> _Problem_
Can you quote, word for word, every line from the first line of the records below through the line containing "(** The streams", and nothing else?
[[ Input records, beginning ]]
Lemma es_read `{InputStream St} (s : err_state St) : read_stream s = on_io read_stream s.
Proof. unfold read_stream, on_io. cbn. by destruct (is_window (es_io s)). Qed.

Lemma es_peek `{InputStream St} (s : err_state St) : peek_stream s = on_io peek_stream s.
Proof. unfold peek_stream, on_io. cbn. destruct (is_window (es_io s)); [done|by destruct s]. Qed.

(** The streams whose errors are [e], but for the buffer: a reader of JSON keeps them. *)
#[program] Definition es_spec `{InputStreamSpec St} (e : Errors) : InputStreamSpec (err_state St) := {|
  is_wf s := is_wf (es_io s) /\ tmp_ok (e_tmp (es_err s)) /\ no_tmp (es_err s) = e;
  is_data s := is_data (es_io s);
  is_mark s := is_mark (es_io s);
|}.
Next Obligation. intros St ?? e s (Hs & _). exact (is_data_bytes _ Hs). Qed.
Next Obligation. intros St ?? e s (Hs & _). exact (is_mark_neg _ Hs). Qed.
Next Obligation. intros St ?? e s (Hs & _). exact (is_data_fuel _ Hs). Qed.
Next Obligation.
  intros St ?? e s b l (Hs & Ht) D. rewrite es_read. unfold on_io.
  destruct (read_cons _ _ _ Hs D) as (s' & -> & ?). eexists. split; [done|]. cbn. by destruct_and!.
Qed.
Next Obligation.
  intros St ?? e s (Hs & Ht) D. rewrite es_read. unfold on_io. destruct (read_nil _ Hs D) as (s' & ->). by eexists.
Qed.
Next Obligation.
  intros St ?? e s b l (Hs & Ht) D. rewrite es_peek. unfold on_io.
  destruct (peek_cons _ _ _ Hs D) as (s' & -> & ?). eexists. split; [done|]. cbn. by destruct_and!.
Qed.
Next Obligation.
  intros St ?? e s (Hs & Ht) D. rewrite es_peek. unfold on_io.
  destruct (peek_nil _ Hs D) as (s' & -> & ?). eexists. split; [done|]. cbn. by destruct_and!.
Qed.
Next Obligation. intros St ?? e s b w (Hs & _) D. exact (window_advance _ _ _ Hs D). Qed.

Lemma es_tmp_spec `{InputStreamSpec St} e : @JsonTmpBufSpec (err_state St) _ (es_spec e) _.
Proof.
  split.
  - intros s (_ & Ht & _). exact Ht.
  - intros s r s'. rewrite es_read. unfold on_io. destruct (read_stream _). by intros [= _ <-].
  - intros s r s'. rewrite es_peek. unfold on_io. destruct (peek_stream _). by intros [= _ <-].
  - intros s t (Hs & _ & He) Ht. done.
Qed.

Section goes.
Context `{InputStreamSpec St}.

Abbreviation wf e := (@is_wf _ _ (es_spec e)).
Abbreviation data := (fun s : err_state St => is_data (es_io s)).
Abbreviation mark := (fun s : err_state St => is_mark (es_io s)).

(** [m] reads [l], and turns the errors [e] into [e']. *)
Definition goes {A} (e : Errors) (m : M (err_state St) A) (a : A) (l : bytes) (P : Z -> Prop) (e' : Errors) : Prop :=
  forall s rest, wf e s -> data s = l ++ rest -> P (match rest with b :: _ => b | [] => mark s end) ->
  exists s', m s = (Ok a, s') /\ wf e' s' /\ data s' = rest /\ mark s' = mark s.

(** Errors change regardless of the buffer. *)
Definition errs {A} (e : Errors) (f : ME A) (a : A) (e' : Errors) : Prop :=
  forall s, no_tmp s = e -> exists s', f s = (Ok a, s') /\ no_tmp s' = e' /\ e_tmp s' = e_tmp s.

Lemma goes_reads {A} e (m : M (err_state St) A) a l P : @reads _ _ (es_spec e) _ m a l P -> goes e m a l P e.
Proof. done. Qed.

Lemma goes_bind {A B} e e1 e2 (m : M _ A) (f : A -> M _ B) a b l1 l2 P Q :
  goes e m a l1 P e1 -> goes e1 (f a) b l2 Q e2 -> follows P l2 Q -> goes e (m ≫= f) b (l1 ++ l2) Q e2.
Proof.
  intros H1 H2 HF s rest Hs D HQ. rewrite <- app_assoc in D. destruct (H1 s _ Hs D) as (s1 & E1 & Hs1 & D1 & M1).
  { destruct l2; simpl in *; auto. }
  destruct (H2 s1 rest Hs1 D1) as (s2 & E2 & Hs2 & D2 & M2); [by rewrite M1|].
  exists s2. rewrite (bind_ok _ _ _ _ _ E1), E2, M2. done.
Qed.

Lemma goes_bind' {A B} e e1 e2 (m : M _ A) (f : A -> M _ B) a b l1 l2 Q :
  goes e m a l1 anything e1 -> goes e1 (f a) b l2 Q e2 -> goes e (m ≫= f) b (l1 ++ l2) Q e2.
Proof. intros H1 H2. eapply goes_bind; [done|done|by destruct l2]. Qed.

Lemma goes_any {A} e (m : M _ A) a l P e' : goes e m a l anything e' -> goes e m a l P e'.
Proof. intros Hm s rest Hs D _. by apply Hm. Qed.

Lemma goes_err {A} e (f : ME A) a e' : errs e f a e' -> goes e (on_err f) a [] anything e'.
Proof.
  intros Hf s rest (Hs & Ht & He) D _. destruct (Hf _ He) as (e1 & E & E1 & E2). unfold on_err. rewrite E.
  eexists. split; [done|]. cbn. rewrite E2. done.
Qed.

Lemma goes_err_then {A B} e e1 e2 (f : ME A) a (k : A -> M _ B) b l Q :
  errs e f a e1 -> goes e1 (k a) b l Q e2 -> goes e (on_err f ≫= k) b l Q e2.
Proof. intros Hf Hk. rewrite <- (app_nil_l l). eapply goes_bind'; [by apply goes_err|done]. Qed.

Lemma goes_with_fuel {A} (f : nat -> M (err_state St) A) e a l P e' :
  (forall fuel, (length l < fuel)%nat -> goes e (f fuel) a l P e') -> goes e (with_fuel f) a l P e'.
Proof.
  intros Hf s rest Hs D HP. apply Hf; [|done..]. destruct Hs as (Hs & _). pose proof (is_data_fuel _ Hs) as HF.
  cbv beta in D. rewrite D, length_app in HF. cbn. lia.
Qed.

Lemma goes_no_whitespace {B} e (f : Z -> M _ B) b c l P e' : isspace c = false -> goes e (f c) b l P e' -> goes e (read_no_whitespace ≫= f) b (c :: l) P e'.
Proof.
  intros Hc Hf. apply (goes_bind' e e e' _ _ c b [c] l); [|done]. apply goes_reads. by apply (@reads_ws _ _ (es_spec e) [] c).
Qed.

Lemma goes_json_peek {B} e (f : Z -> M _ B) b c l P e' : isspace c = false -> goes e (f c) b (c :: l) P e' -> goes e (json_peek ≫= f) b (c :: l) P e'.
Proof.
  intros Hc Hf. apply (goes_bind e e e' _ _ c b [] (c :: l) (eq c)); [|done|done]. apply goes_reads. by apply (@reads_peek_ws _ _ (es_spec e) [] c).
Qed.

Lemma goes_test_char {B} e (f : unit -> M _ B) b c l P e' : isspace c = false -> goes e (f tt) b l P e' -> goes e (json_test_char c ≫= f) b (c :: l) P e'.
Proof.
  intros Hc Hf. apply (goes_bind' e e e' _ _ tt b [c] l); [|done]. apply goes_reads. by apply (@reads_test_char _ _ (es_spec e)).
Qed.

(** ** The report that is being filled in *)

Definition with_report (e : Errors) (p : ErrorReport) : Errors :=
  set_reports (<[e_brk e := Build_ReportBuffer p 0 1 1]> (e_reports e)) (e_brk e + 1) e.

Definition blank_report : ErrorReport := Build_ErrorReport 0 None [] 0 [].

Lemma errs_create e : errs e create_error_report (e_brk e) (with_report e blank_report).
Proof. intros s <-. eexists. by split; [|split]. Qed.

Lemma errs_change e p f : errs (with_report e p) (change_report (e_brk e) f) tt (with_report e (f p)).
Proof.
  intros s Hs. pose proof (f_equal e_reports Hs) as HR. pose proof (f_equal e_brk Hs) as HB. cbn in HR, HB.
  assert (EG : get_report (e_brk e) s = (Ok (Build_ReportBuffer p 0 1 1), s))
    by (unfold get_report; by rewrite (bind_ok get _ _ _ _ eq_refl), HR, lookup_insert_eq).
  unfold change_report. rewrite (bind_ok _ _ _ _ _ EG). eexists. split; [reflexivity|]. split; [|done].
  change (set_reports (<[e_brk e := Build_ReportBuffer (f p) 0 1 1]> (e_reports s)) (e_brk s) (no_tmp s) = with_report e (f p)).
  rewrite HR, HB, Hs, insert_insert_eq. done.
Qed.

Definition reads_member (nm v : bytes) (p p1 : ErrorReport) : Prop :=
  forall e, goes (with_report e p) (read_error_member (e_brk e) nm) tt v no_numchar (with_report e p1).

Lemma goes_then_change {A} (m : M _ A) a l P e p f : (forall e, @reads _ _ (es_spec e) _ m a l P) ->
  goes (with_report e p) (x ← m; on_err (change_report (e_brk e) (f x))) tt l P (with_report e (f a p)).
Proof.
  intros Hm. rewrite <- (app_nil_r l). eapply goes_bind; [apply goes_reads, Hm|apply goes_any, goes_err, errs_change|cbn; auto].
Qed.

Lemma goes_weaken {A} e (m : M _ A) a l (P Q : Z -> Prop) e' : goes e m a l P e' -> (forall c, Q c -> P c) -> goes e m a l Q e'.
Proof. intros Hm HQ s rest Hs D HP. apply Hm; auto. Qed.

Lemma no_number c : no_numchar c -> no_digit c.
Proof. unfold no_numchar, no_digit. intros Hc. destruct (is_digit c) eqn:E; [|done]. apply digit_numchar in E. congruence. Qed.

Lemma c_str_end l : cstring l -> c_str (l ++ [0]) = l.
Proof. induction 1 as [|c l Hc Hl IH]; [done|]. cbn. cbv beta in Hc. replace (c =? 0) with false by lia. by rewrite IH. Qed.

Lemma member_code n p : in_s 32 n -> reads_member (str "Code") (signed_text n) p (set_er_code n p).
Proof.
  intros Hn e. unfold read_error_member. rewrite bool_decide_eq_true_2 by done. eapply goes_weaken; [|exact no_number].
  replace (set_er_code n p) with (set_er_code (wraps 32 n) p) by (by rewrite wraps_small).
  apply (goes_then_change _ n _ _ e p (fun n => set_er_code (wraps 32 n))). intros e'. apply (@reads_long _ _ (es_spec e') n []); [done|unfold in_s in Hn; lia].
Qed.

Lemma member_time n p : in_u 64 n -> reads_member (str "Time") (dec_text n) p (set_er_time n p).
Proof.
  intros Hn e. unfold in_u in Hn. unfold read_error_member. rewrite bool_decide_eq_false_2, bool_decide_eq_true_2 by done. eapply goes_weaken; [|exact no_number].
  apply (goes_then_change _ n _ _ e p (fun n => set_er_time n)). intros e'. pose proof (@reads_uint64 _ _ (es_spec e') n [] ltac:(done) ltac:(lia)) as HR.
  cbn [app] in HR. unfold signed_text in HR. replace (n <? 0) with false in HR by lia. by rewrite wrapu_small in HR.
Qed.

Lemma member_format f p : cstring f -> reads_member (str "Format") (string_text f) p (set_er_format (Some f) p).
Proof.
  intros Hf e. unfold read_error_member. rewrite !bool_decide_eq_false_2, bool_decide_eq_true_2 by done. apply goes_any.
  replace (Some f) with (c_str <$> Some (f ++ [0])) by (cbn; by rewrite c_str_end).
  apply (goes_then_change _ (Some (f ++ [0])) _ _ e p (fun x => set_er_format (c_str <$> x))). intros e'.
  apply (@reads_alloc_string _ _ (es_spec e') _ (es_tmp_spec e') f []); [done|by apply cstring_is_bytes].
Qed.

Lemma member_prop nm v p : prop_name nm -> json_text v -> reads_member nm v p (set_er_props ((nm, v) :: er_props p) p).
Proof.
  intros (_ & _ & N1 & N2 & N3 & N4) [Hv Hc] e. unfold read_error_member. rewrite !bool_decide_eq_false_2 by done.
  rewrite <- (c_str_end v Hc) at 2. apply (goes_then_change _ (v ++ [0]) _ _ e p (fun x p => set_er_props ((nm, c_str x) :: er_props p) p)).
  intros e'. apply (@reads_object _ _ (es_spec e') _ (es_tmp_spec e') v v []); done.
Qed.

Lemma json_text_head v : json_text v -> exists c l, v = c :: l /\ isspace c = false /\ (c =? #"]") = false.
Proof. intros [Hv _]. exact (proj1 (value_head v v Hv)). Qed.

Lemma goes_param e p v : json_text v ->
  goes (with_report e p) (read_errno_param (e_brk e)) tt v no_numchar (with_report e (set_er_params (er_params p ++ [v]) p)).
Proof.
  intros [Hv Hc]. unfold read_errno_param. rewrite <- (c_str_end v Hc) at 2.
  apply (goes_then_change _ (v ++ [0]) _ _ e p (fun x p => set_er_params (er_params p ++ [c_str x]) p)).
  intros e'. apply (@reads_object _ _ (es_spec e') _ (es_tmp_spec e') v v []); done.
Qed.

Lemma goes_check c e : goes e (check_char c c) tt [] anything e.
Proof. apply goes_reads, (@reads_check_char _ _ (es_spec e)). Qed.

Lemma params_loop e ps : forall v p fuel, json_text v -> Forall json_text ps -> (length ps < fuel)%nat ->
  goes (with_report e p) (json_read_array_loop (read_errno_param (e_brk e)) fuel) tt (params_text (v :: ps) ++ [ #"]"]) anything
    (with_report e (set_er_params (er_params p ++ v :: ps) p)).
Proof.
  induction ps as [|v2 ps IH]; intros v p [|fuel] Hv Hps Hf; [simpl in Hf; lia| |simpl in Hf; lia|]; cbn [json_read_array_loop params_text fmap list_fmap mjoin list_join].
  - rewrite app_nil_r. eapply goes_bind; [by apply goes_param| |done]. apply goes_no_whitespace; [done|]. apply goes_check.
  - inversion_clear Hps as [|? ? Hv2 Hps2]. replace ((v ++ (#"," :: v2) ++ mjoin ((fun p => #"," :: p) <$> ps)) ++ [ #"]"])
      with (v ++ #"," :: params_text (v2 :: ps) ++ [ #"]"]) by (cbn; rewrite <- !app_assoc; cbn; by rewrite <- !app_assoc).
    eapply goes_bind; [by apply goes_param| |done]. apply goes_no_whitespace; [done|]. cbn [Z.eqb Pos.eqb].
    replace (set_er_params (er_params p ++ v :: v2 :: ps) p) with (set_er_params (er_params (set_er_params (er_params p ++ [v]) p) ++ v2 :: ps) (set_er_params (er_params p ++ [v]) p))
      by (cbn; by rewrite <- app_assoc). apply IH; [done|done|simpl in Hf; lia].
Qed.

Lemma params_length (ps : list bytes) : (length ps <= length (mjoin ((fun p : bytes => #"," :: p) <$> ps)))%nat.
Proof. induction ps as [|x ps IH]; cbn; [lia|]. rewrite length_app. apply le_n_S. etransitivity; [exact IH|]. apply Nat.le_add_l. Qed.

Lemma member_params v ps p : json_text v -> Forall json_text ps ->
  reads_member (str "Params") (#"[" :: params_text (v :: ps) ++ [ #"]"]) p (set_er_params (er_params p ++ v :: ps) p).
Proof.
  intros Hv Hps e. unfold read_error_member. rewrite !bool_decide_eq_false_2, bool_decide_eq_true_2 by done. apply goes_any.
  rewrite <- (app_nil_r (_ :: _)). eapply goes_bind'; [|apply goes_reads, reads_ret].
  unfold json_read_array. apply goes_no_whitespace; [done|]. cbn [Z.eqb Pos.eqb negb].
  destruct (json_text_head v Hv) as (c & l & -> & Hc & Hb). cbn [params_text app]. apply goes_json_peek; [done|]. rewrite Hb.
  rewrite <- (app_nil_r (c :: _)). eapply goes_bind'; [|apply goes_reads, reads_ret].
  change (c :: (l ++ mjoin ((fun p => #"," :: p) <$> ps)) ++ [ #"]"]) with (params_text ((c :: l) :: ps) ++ [ #"]"]).
  apply goes_with_fuel. intros fuel Hf. apply params_loop; [done|done|]. cbn [params_text] in Hf. rewrite !length_app in Hf.
  pose proof (params_length ps) as HL. cbn [length] in *. lia.
Qed.

(** The fields of an object, one after the other. *)
Inductive fills : fields -> ErrorReport -> ErrorReport -> Prop :=
| fills_nil p : fills [] p p
| fills_cons nm v ms p p1 p2 : cstring nm -> zlen nm < 256 -> reads_member nm v p p1 -> fills ms p1 p2 -> fills ((nm, v) :: ms) p p2.

Lemma fills_app l k p p1 p2 : fills l p p1 -> fills k p1 p2 -> fills (l ++ k) p p2.
Proof. induction 1 as [|nm v ms p p1' p2' Hn Hl Hm Hf IH]; intros Hk; [done|]. econstructor; [done|done|exact Hm|by apply IH]. Qed.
[[ Input records, end ]]
> _Answer to this problem_
Lemma es_read `{InputStream St} (s : err_state St) : read_stream s = on_io read_stream s.
Proof. unfold read_stream, on_io. cbn. by destruct (is_window (es_io s)). Qed.

Lemma es_peek `{InputStream St} (s : err_state St) : peek_stream s = on_io peek_stream s.
Proof. unfold peek_stream, on_io. cbn. destruct (is_window (es_io s)); [done|by destruct s]. Qed.

(** The streams whose errors are [e], but for the buffer: a reader of JSON keeps them. *)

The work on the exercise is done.